Plastered all around the walls are introductions to the furry personalities, including tips so you can properly forge connections with that special kitty. Grab a freshly brewed coffee and a pastry, as you may be stuck there for hours.

Address: 241B Victoria Street, Singapore 188030. Hours of Operation: Tuesday through Sunday, 10am-10pm, and Monday, 3pm-10pm. Admission Fee: Whole day pass–$16. Features free WiFi and a complimentary soft drink.

Age Restrictions: Minimum age is 6-years-old, and children under 12 years old are required to be accompanied by an adult. 

Meomi Cat Café

Meomi Cat Café was founded in July of 2014, and is also located nearest the Bugis station. It is a small and cosy space that offers customers a nice afternoon get-away with plenty of comfortable seating areas.

They house seven adorable felines of less-commonly-seen breeds in Singapore. The small intimate space lets you get up close and personal with every cat in the room. They have plenty of toys for the cats, including wall steps and a catwalk, and they sell cat paraphernalia including, badges, stickers, and mugs. The place is sure to keep you entertained for hours.

Address: 668 North Bridge Road, Singapore 188801. Hours of Operation: 7 days a week, 11am-10pm (Last entry to the cat room is 9pm).  Admission Fee: $13 for adults and $7 for children, includes free WiFi, and a complimentary drink.

Age Restrictions: Minimum age is 6-years-old. 

Cats Safari Singapore

Although not a café, Cats Safari Singapore opened in October 2015 and is another cat haven in Singapore worth mentioning. It is a place for cat lovers to gather and relax with the company of the resident therapy cats. They have a back-to-nature theme, where cats can be cats.

Cats Safari is open to the public on the weekends, making it the perfect way to unwind at the end of a long, stressful work week. What better way to calm those frazzled nerves than with a warm cat purring in your lap? Be sure to call ahead and book a personal therapy slot. 

Address: 110 Turf Club Road (Sunny Heights), Bukit Timah, Singapore 288000. Hours of Operation: Sat: 2pm–6pm; Sun: 1pm–6pm. Admission Fee: $5 for adults and $3 for students.

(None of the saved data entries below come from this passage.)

(** * A shallow embedding of the rtcrs STUN, ICE and SDP crates *)

From Stdlib Require Import ZArith List Lia Bool.
From Stdlib Require Import Init.Byte Strings.Byte.
Import ListNotations.
Open Scope Z_scope.

(** ** Parser results

    The crates parse with nom.  A nom parser returns [Ok((rest, value))],
    [Err(Err::Error _)] (a recoverable error: [opt], [alt] and [many0]
    backtrack on it) or [Err(Err::Incomplete _)] (returned by
    [length_data] on short input, and propagated by every combinator).
    Code paths that [unwrap], [unimplemented!()] or slice out of range
    panic; we make the panic an explicit outcome. *)

Inductive PRes (I A : Type) : Type :=
| POk (rest : I) (v : A)
| PErr
| PIncomplete
| PPanic.
Arguments POk {I A} rest v.
Arguments PErr {I A}.
Arguments PIncomplete {I A}.
Arguments PPanic {I A}.

Definition Parser (I A : Type) := I -> PRes I A.

Definition pret {I A} (a : A) : Parser I A := fun i => POk i a.

Definition pbind {I A B} (p : Parser I A) (f : A -> Parser I B) : Parser I B :=
  fun i =>
    match p i with
    | POk r a => f a r
    | PErr => PErr
    | PIncomplete => PIncomplete
    | PPanic => PPanic
    end.

Notation "x <- p ;; q" := (pbind p (fun x => q))
  (at level 61, p at next level, right associativity).

(** [nom::combinator::map] *)
Definition pmap {I A B} (f : A -> B) (p : Parser I A) : Parser I B :=
  x <- p ;; pret (f x).

(** Option bind: [None] is a panic of the source ([unwrap], overflow,
    [unimplemented!()]). *)
Notation "'let?' x ':=' a 'in' b" :=
  (match a with Some x => b | None => None end)
  (at level 200, x ident, a at level 100, b at level 200).

(** ** Bytes *)

Definition bval (b : byte) : Z := Z.of_N (Byte.to_N b).

Definition zbyte (z : Z) : byte :=
  match Byte.of_N (Z.to_N (z mod 256)) with Some b => b | None => x00 end.

(** [n.to_be_bytes()] for a [k]-byte unsigned integer. *)
Fixpoint to_be_bytes (k : nat) (n : Z) : list byte :=
  match k with
  | O => []
  | S k' => to_be_bytes k' (Z.shiftr n 8) ++ [zbyte n]
  end.

(** [u32::from_be_bytes] and friends. *)
Definition from_be_bytes (bs : list byte) : Z :=
  fold_left (fun acc b => acc * 256 + bval b) bs 0.

Lemma bval_range (b : byte) : 0 <= bval b < 256.
Proof. destruct b; cbv; split; congruence. Qed.

Lemma bval_zbyte (z : Z) : bval (zbyte z) = z mod 256.
Proof.
  unfold zbyte, bval.
  assert (H : (Z.to_N (z mod 256) < 256)%N).
  { pose proof (Z.mod_pos_bound z 256). lia. }
  destruct (Byte.of_N (Z.to_N (z mod 256))) eqn:E.
  - apply Byte.to_of_N in E. rewrite E.
    pose proof (Z.mod_pos_bound z 256). lia.
  - apply Byte.of_N_None_iff in E. lia.
Qed.

Lemma to_be_bytes_length (k : nat) (n : Z) : length (to_be_bytes k n) = k.
Proof.
  revert n; induction k as [|k IH]; intro n; simpl; [reflexivity|].
  rewrite length_app, IH. simpl. lia.
Qed.

(** *** CRC-32-IEEE and HMAC-SHA1

    The crates take these from the [crc] and [rust-crypto] crates.  They
    are written out here (bitwise, reflected polynomial 0xEDB88320; FIPS
    180 SHA-1 and RFC 2104 HMAC) so that the builder can be evaluated. *)

Module Crypto.

Definition crc_bit (c : Z) : Z :=
  if Z.testbit c 0 then Z.lxor (Z.shiftr c 1) 0xEDB88320 else Z.shiftr c 1.

Definition crc_byte (c : Z) (b : byte) : Z :=
  let c := Z.lxor c (bval b) in
  crc_bit (crc_bit (crc_bit (crc_bit (crc_bit (crc_bit (crc_bit (crc_bit c))))))).

(** [crc32::checksum_ieee] *)
Definition checksum_ieee (bs : list byte) : Z :=
  Z.lxor (fold_left crc_byte bs 0xFFFFFFFF) 0xFFFFFFFF.

Definition w32 (z : Z) : Z := z mod 2^32.
Definition rotl (n : Z) (x : Z) : Z := w32 (Z.lor (Z.shiftl x n) (Z.shiftr x (32 - n))).

Fixpoint words (bs : list Z) : list Z :=
  match bs with
  | a :: b :: c :: d :: r => (a * 2^24 + b * 2^16 + c * 2^8 + d) :: words r
  | _ => []
  end.

(** The 80-word message schedule, built back to front. *)
Fixpoint schedule (fuel : nat) (rev_w : list Z) : list Z :=
  match fuel with
  | O => rev rev_w
  | S f =>
      let w3 := nth 2 rev_w 0 in
      let w8 := nth 7 rev_w 0 in
      let w14 := nth 13 rev_w 0 in
      let w16 := nth 15 rev_w 0 in
      schedule f (rotl 1 (Z.lxor (Z.lxor w3 w8) (Z.lxor w14 w16)) :: rev_w)
  end.

Definition round_f (t : nat) (b c d : Z) : Z * Z :=
  if (t <? 20)%nat then (Z.lor (Z.land b c) (Z.land (Z.lxor b 0xFFFFFFFF) d), 0x5A827999)
  else if (t <? 40)%nat then (Z.lxor (Z.lxor b c) d, 0x6ED9EBA1)
  else if (t <? 60)%nat then (Z.lor (Z.lor (Z.land b c) (Z.land b d)) (Z.land c d), 0x8F1BBCDC)
  else (Z.lxor (Z.lxor b c) d, 0xCA62C1D6).

Fixpoint rounds (t : nat) (ws : list Z) (st : Z * Z * Z * Z * Z) : Z * Z * Z * Z * Z :=
  match ws with
  | [] => st
  | w :: ws' =>
      let '(a, b, c, d, e) := st in
      let '(f, k) := round_f t b c d in
      let tmp := w32 (rotl 5 a + f + e + k + w) in
      rounds (S t) ws' (tmp, a, rotl 30 b, c, d)
  end.

Definition compress (h : Z * Z * Z * Z * Z) (block : list Z) : Z * Z * Z * Z * Z :=
  let ws := schedule 64 (rev (words block)) in
  let '(a, b, c, d, e) := rounds 0 ws h in
  let '(h0, h1, h2, h3, h4) := h in
  (w32 (h0 + a), w32 (h1 + b), w32 (h2 + c), w32 (h3 + d), w32 (h4 + e)).

Fixpoint blocks (fuel : nat) (bs : list Z) : list (list Z) :=
  match fuel with
  | O => []
  | S f => match bs with [] => [] | _ => firstn 64 bs :: blocks f (skipn 64 bs) end
  end.

Definition sha1_pad (bs : list Z) : list Z :=
  let len := Z.of_nat (length bs) in
  let zeros := Z.to_nat ((55 - len) mod 64) in
  bs ++ [0x80] ++ repeat 0 zeros ++ map bval (to_be_bytes 8 (8 * len)).

Definition sha1_z (bs : list Z) : list Z :=
  let padded := sha1_pad bs in
  let '(h0, h1, h2, h3, h4) :=
    fold_left compress (blocks (length padded) padded)
      (0x67452301, 0xEFCDAB89, 0x98BADCFE, 0x10325476, 0xC3D2E1F0) in
  map bval (to_be_bytes 4 h0 ++ to_be_bytes 4 h1 ++ to_be_bytes 4 h2
            ++ to_be_bytes 4 h3 ++ to_be_bytes 4 h4).

Definition sha1 (bs : list byte) : list byte := map zbyte (sha1_z (map bval bs)).

(** [Hmac::new(Sha1::new(), key)], [input], [result().code()] *)
Definition hmac_sha1 (key msg : list byte) : list byte :=
  let k := if (64 <? length key)%nat then sha1 key else key in
  let k := k ++ repeat x00 (64 - length k) in
  let ipad := map (fun b => zbyte (Z.lxor (bval b) 0x36)) k in
  let opad := map (fun b => zbyte (Z.lxor (bval b) 0x5C)) k in
  sha1 (opad ++ sha1 (ipad ++ msg)).

End Crypto.

Example crc32_check : Crypto.checksum_ieee [x31; x32; x33; x34; x35; x36; x37; x38; x39] = 0xCBF43926.
Proof. vm_compute. reflexivity. Qed.

Example sha1_abc : map bval (Crypto.sha1 [x61; x62; x63]) =
  [0xa9; 0x99; 0x3e; 0x36; 0x47; 0x06; 0x81; 0x6a; 0xba; 0x3e;
   0x25; 0x71; 0x78; 0x50; 0xc2; 0x6c; 0x9c; 0xd0; 0xd8; 0x9d].
Proof. vm_compute. reflexivity. Qed.

(** RFC 2202, test case 1. *)
Example hmac_sha1_rfc2202_1 :
  map bval (Crypto.hmac_sha1 (repeat x0b 20) [x48; x69; x20; x54; x68; x65; x72; x65]) =
  [0xb6; 0x17; 0x31; 0x86; 0x55; 0x05; 0x72; 0x64; 0xe2; 0x8b;
   0xc0; 0xb6; 0xfb; 0x37; 0x8c; 0x8e; 0xf1; 0x46; 0xbe; 0x00].
Proof. vm_compute. reflexivity. Qed.


(** *** nom combinators over a list of input tokens *)

Section Combinators.
Context {T : Type}.

(** [nom::combinator::all_consuming] *)
Definition all_consuming {A} (p : Parser (list T) A) : Parser (list T) A :=
  fun i =>
    match p i with
    | POk [] a => POk [] a
    | POk _ _ => PErr
    | PErr => PErr
    | PIncomplete => PIncomplete
    | PPanic => PPanic
    end.

(** [nom::combinator::opt] *)
Definition opt {A} (p : Parser (list T) A) : Parser (list T) (option A) :=
  fun i =>
    match p i with
    | POk r a => POk r (Some a)
    | PErr => POk i None
    | PIncomplete => PIncomplete
    | PPanic => PPanic
    end.

(** [nom::branch::alt] of two parsers; longer [alt]s nest. *)
Definition alt2 {A} (p q : Parser (list T) A) : Parser (list T) A :=
  fun i => match p i with PErr => q i | r => r end.

(** [nom::multi::many0]: stops on a recoverable error, refuses a parser
    that made no progress.  The loop runs at most [fuel] times; [many0]
    gives it one more round than there are input tokens, which is enough
    for every parser that returns a suffix of its input
    (lemma [many0_unfold]). *)
Fixpoint many0_fuel {A} (fuel : nat) (p : Parser (list T) A) (i : list T)
  : PRes (list T) (list A) :=
  match fuel with
  | O => POk i []
  | S f =>
      match p i with
      | PErr => POk i []
      | PIncomplete => PIncomplete
      | PPanic => PPanic
      | POk i1 o =>
          if Nat.eqb (List.length i1) (List.length i) then PErr
          else match many0_fuel f p i1 with
               | POk r os => POk r (o :: os)
               | PErr => PErr
               | PIncomplete => PIncomplete
               | PPanic => PPanic
               end
      end
  end.

Definition many0 {A} (p : Parser (list T) A) : Parser (list T) (list A) :=
  fun i => many0_fuel (S (List.length i)) p i.

(** [nom::multi::many1]: the first item, then the loop of [many0]. *)
Definition many1 {A} (p : Parser (list T) A) : Parser (list T) (list A) :=
  fun i =>
    match p i with
    | POk i1 o =>
        match many0 p i1 with
        | POk r os => POk r (o :: os)
        | PErr => PErr
        | PIncomplete => PIncomplete
        | PPanic => PPanic
        end
    | PErr => PErr
    | PIncomplete => PIncomplete
    | PPanic => PPanic
    end.

End Combinators.

(** *** Byte parsers of [nom::number] and [nom::bytes] *)

(** [be_u16] (complete) *)
Definition be_u16 : Parser (list byte) Z :=
  fun i => match i with b0 :: b1 :: r => POk r (bval b0 * 256 + bval b1) | _ => PErr end.

(** [take] (complete) *)
Definition take_bytes (n : nat) : Parser (list byte) (list byte) :=
  fun i => if (List.length i <? n)%nat then PErr else POk (skipn n i) (firstn n i).

Fixpoint bytes_eqb (a b : list byte) : bool :=
  match a, b with
  | [], [] => true
  | x :: a', y :: b' => Byte.eqb x y && bytes_eqb a' b'
  | _, _ => false
  end.

(** [tag] (complete) *)
Definition tag_bytes (t : list byte) : Parser (list byte) (list byte) :=
  fun i =>
    if bytes_eqb (firstn (List.length t) i) t
    then POk (skipn (List.length t) i) t else PErr.

(** [length_data(be_u16)]: too short an input is [Incomplete]. *)
Definition length_data : Parser (list byte) (list byte) :=
  n <- be_u16 ;;
  (fun i => if (List.length i <? Z.to_nat n)%nat then PIncomplete
            else POk (skipn (Z.to_nat n) i) (firstn (Z.to_nat n) i)).

(** [String::from_utf8(..).is_ok()] *)
Definition cont (b : byte) : bool := (0x80 <=? bval b) && (bval b <=? 0xBF).
Definition inr (lo hi : Z) (b : byte) : bool := (lo <=? bval b) && (bval b <=? hi).

Fixpoint utf8_valid (bs : list byte) : bool :=
  match bs with
  | [] => true
  | b0 :: r0 =>
      let v := bval b0 in
      if v <? 0x80 then utf8_valid r0
      else if inr 0xC2 0xDF b0 then
        match r0 with
        | b1 :: r1 => cont b1 && utf8_valid r1
        | _ => false
        end
      else if inr 0xE0 0xEF b0 then
        match r0 with
        | b1 :: b2 :: r2 =>
            (if v =? 0xE0 then inr 0xA0 0xBF b1
             else if v =? 0xED then inr 0x80 0x9F b1 else cont b1)
            && cont b2 && utf8_valid r2
        | _ => false
        end
      else if inr 0xF0 0xF4 b0 then
        match r0 with
        | b1 :: b2 :: b3 :: r3 =>
            (if v =? 0xF0 then inr 0x90 0xBF b1
             else if v =? 0xF4 then inr 0x80 0x8F b1 else cont b1)
            && cont b2 && cont b3 && utf8_valid r3
        | _ => false
        end
      else false
  end.

(** ** The STUN codec: [stun/src/lib.rs] *)

Module Stun.

Definition MAGIC_COOKIE : Z := 0x2112A442.
Definition FINGERPRINT_COOKIE : Z := 0x5354554E.

Inductive Method := Binding.

Inductive Class := Error | Indication | Request | Success.

Record Header := {
  class : Class;
  method : Method;
  length : Z;                 (* u16 *)
  transaction_id : list byte;
}.

Inductive IpAddr := V4 (a : Z) | V6 (a : Z).

(** [Username(String)] holds the UTF-8 bytes of the string. *)
Inductive Attribute :=
| ComprehensionOptional (v : list byte)
| Fingerprint (v : Z)
| MessageIntegrity (v : list byte)
| Priority (v : Z)
| Username (s : list byte)
| XorMappedAddress (address : IpAddr) (port : Z).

Whether you’re a local Singaporean unable to own a cat, an expat missing your cat from back home, or simply travelling through the area and need some cuddle time, rather than blowing all your cash on an expensive dinner or a trip to the spa, indulge in some cat therapy that won’t break the bank.

Take an afternoon cat café tour to check out one or all four of these cat havens on our list. Chillax and find yourself surrounded by fluffy, lovable felines. 

This article is dedicated to Jelly who passed away at the age of 21 on the 29th of June this year. Jelly was our Lifestyle Collective Youtube star, often featured in our Tried & Tested videos.